» Exercise brief:
You are asked to filter the data below and copy every line holding "None".

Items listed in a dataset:
•••
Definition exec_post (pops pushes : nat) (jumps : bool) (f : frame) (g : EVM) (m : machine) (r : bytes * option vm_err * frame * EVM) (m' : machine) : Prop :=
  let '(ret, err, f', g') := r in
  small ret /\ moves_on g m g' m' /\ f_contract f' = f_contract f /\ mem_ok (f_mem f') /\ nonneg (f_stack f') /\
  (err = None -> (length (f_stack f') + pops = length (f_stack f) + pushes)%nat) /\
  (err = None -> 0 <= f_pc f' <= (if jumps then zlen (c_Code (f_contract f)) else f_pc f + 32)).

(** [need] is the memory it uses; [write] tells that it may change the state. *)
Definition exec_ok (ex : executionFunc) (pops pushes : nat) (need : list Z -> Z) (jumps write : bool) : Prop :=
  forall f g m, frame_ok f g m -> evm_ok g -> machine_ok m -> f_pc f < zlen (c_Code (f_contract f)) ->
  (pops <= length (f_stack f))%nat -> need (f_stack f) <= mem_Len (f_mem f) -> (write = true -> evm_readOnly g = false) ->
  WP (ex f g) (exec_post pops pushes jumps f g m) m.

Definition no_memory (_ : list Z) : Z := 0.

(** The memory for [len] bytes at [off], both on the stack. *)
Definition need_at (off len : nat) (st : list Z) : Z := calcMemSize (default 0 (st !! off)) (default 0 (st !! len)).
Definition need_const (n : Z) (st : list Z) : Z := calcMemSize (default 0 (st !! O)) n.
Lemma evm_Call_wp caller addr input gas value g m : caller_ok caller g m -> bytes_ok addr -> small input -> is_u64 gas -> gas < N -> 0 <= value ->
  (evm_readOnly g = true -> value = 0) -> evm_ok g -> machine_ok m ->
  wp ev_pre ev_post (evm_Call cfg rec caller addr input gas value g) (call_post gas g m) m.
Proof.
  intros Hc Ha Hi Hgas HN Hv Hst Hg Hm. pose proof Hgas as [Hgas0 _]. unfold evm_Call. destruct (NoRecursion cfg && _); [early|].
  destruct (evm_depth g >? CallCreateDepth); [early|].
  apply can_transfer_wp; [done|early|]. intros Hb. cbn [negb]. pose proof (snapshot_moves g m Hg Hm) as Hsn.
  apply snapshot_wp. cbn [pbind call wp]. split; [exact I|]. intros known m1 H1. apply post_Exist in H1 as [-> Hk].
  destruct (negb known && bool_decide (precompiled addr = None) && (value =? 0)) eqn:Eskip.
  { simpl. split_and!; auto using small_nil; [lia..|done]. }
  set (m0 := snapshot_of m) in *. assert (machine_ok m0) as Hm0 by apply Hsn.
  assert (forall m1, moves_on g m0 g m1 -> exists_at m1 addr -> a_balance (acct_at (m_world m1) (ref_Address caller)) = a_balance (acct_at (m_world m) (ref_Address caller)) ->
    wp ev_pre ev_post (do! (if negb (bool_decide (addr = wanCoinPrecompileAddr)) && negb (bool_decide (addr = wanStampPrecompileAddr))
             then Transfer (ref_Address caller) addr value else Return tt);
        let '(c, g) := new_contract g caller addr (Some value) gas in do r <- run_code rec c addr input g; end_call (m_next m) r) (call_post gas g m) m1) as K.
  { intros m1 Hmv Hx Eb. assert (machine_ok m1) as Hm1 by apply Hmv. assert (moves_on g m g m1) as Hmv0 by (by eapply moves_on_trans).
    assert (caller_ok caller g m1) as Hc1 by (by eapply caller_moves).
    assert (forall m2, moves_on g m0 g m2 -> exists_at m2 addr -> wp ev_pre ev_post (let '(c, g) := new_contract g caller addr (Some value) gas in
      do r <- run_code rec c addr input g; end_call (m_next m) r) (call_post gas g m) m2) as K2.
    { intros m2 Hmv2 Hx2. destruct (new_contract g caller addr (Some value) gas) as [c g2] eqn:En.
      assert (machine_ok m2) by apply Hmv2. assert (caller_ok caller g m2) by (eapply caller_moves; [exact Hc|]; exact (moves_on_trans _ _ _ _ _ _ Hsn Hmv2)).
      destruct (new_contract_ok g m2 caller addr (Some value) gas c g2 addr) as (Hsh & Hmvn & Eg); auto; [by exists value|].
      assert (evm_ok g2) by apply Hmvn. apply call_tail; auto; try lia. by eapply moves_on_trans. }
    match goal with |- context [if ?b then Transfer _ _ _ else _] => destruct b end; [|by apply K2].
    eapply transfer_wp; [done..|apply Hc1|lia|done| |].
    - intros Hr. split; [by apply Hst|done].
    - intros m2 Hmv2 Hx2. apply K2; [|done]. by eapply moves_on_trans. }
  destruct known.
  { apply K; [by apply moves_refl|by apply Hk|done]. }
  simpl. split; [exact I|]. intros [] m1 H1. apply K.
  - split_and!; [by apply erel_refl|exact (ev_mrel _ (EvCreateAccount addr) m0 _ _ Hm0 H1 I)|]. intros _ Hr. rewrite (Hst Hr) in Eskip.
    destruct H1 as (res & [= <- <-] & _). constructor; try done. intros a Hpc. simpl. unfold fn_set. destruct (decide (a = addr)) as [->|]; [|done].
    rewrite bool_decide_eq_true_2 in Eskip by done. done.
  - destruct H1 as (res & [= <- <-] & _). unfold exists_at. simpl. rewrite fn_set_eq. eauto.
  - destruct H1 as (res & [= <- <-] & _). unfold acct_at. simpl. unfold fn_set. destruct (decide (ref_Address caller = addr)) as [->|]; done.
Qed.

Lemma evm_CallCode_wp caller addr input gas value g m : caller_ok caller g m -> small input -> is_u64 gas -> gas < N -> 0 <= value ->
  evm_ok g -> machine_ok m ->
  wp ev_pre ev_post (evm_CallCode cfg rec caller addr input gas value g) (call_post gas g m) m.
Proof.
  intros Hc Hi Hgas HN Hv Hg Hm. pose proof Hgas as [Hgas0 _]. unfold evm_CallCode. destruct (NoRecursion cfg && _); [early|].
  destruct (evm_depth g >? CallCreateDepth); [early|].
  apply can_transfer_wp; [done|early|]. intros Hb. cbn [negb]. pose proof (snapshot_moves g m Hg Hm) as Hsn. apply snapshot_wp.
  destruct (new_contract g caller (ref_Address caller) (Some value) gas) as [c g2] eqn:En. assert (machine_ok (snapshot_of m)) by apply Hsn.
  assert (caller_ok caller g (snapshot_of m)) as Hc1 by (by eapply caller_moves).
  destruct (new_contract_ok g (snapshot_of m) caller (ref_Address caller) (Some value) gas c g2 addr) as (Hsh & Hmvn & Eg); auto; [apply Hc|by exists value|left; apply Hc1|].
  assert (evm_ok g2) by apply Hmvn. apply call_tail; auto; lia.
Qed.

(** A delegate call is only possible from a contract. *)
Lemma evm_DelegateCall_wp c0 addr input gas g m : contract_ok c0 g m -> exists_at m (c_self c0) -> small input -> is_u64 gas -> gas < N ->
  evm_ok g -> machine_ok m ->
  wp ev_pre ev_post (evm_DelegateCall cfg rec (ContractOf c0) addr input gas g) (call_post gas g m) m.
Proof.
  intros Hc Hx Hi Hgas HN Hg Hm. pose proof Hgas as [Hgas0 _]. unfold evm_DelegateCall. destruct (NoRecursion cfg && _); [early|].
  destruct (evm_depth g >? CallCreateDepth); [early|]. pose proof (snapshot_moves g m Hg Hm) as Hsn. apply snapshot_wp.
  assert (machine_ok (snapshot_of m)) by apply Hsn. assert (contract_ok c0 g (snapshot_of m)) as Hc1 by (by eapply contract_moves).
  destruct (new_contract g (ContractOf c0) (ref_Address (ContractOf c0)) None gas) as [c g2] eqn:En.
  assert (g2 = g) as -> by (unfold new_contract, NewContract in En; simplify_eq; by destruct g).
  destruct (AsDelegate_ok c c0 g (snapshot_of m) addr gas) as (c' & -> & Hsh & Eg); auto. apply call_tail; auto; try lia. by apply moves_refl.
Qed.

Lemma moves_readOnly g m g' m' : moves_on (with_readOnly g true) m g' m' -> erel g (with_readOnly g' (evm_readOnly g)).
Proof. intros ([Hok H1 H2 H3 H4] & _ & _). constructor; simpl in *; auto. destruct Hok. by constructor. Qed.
•••
» Your response:
  (err = None -> (length (f_stack f') + pops = length (f_stack f) + pushes)%nat) /\
  (err = None -> 0 <= f_pc f' <= (if jumps then zlen (c_Code (f_contract f)) else f_pc f + 32)).
  destruct (negb known && bool_decide (precompiled addr = None) && (value =? 0)) eqn:Eskip.
  destruct (new_contract g (ContractOf c0) (ref_Address (ContractOf c0)) None gas) as [c g2] eqn:En.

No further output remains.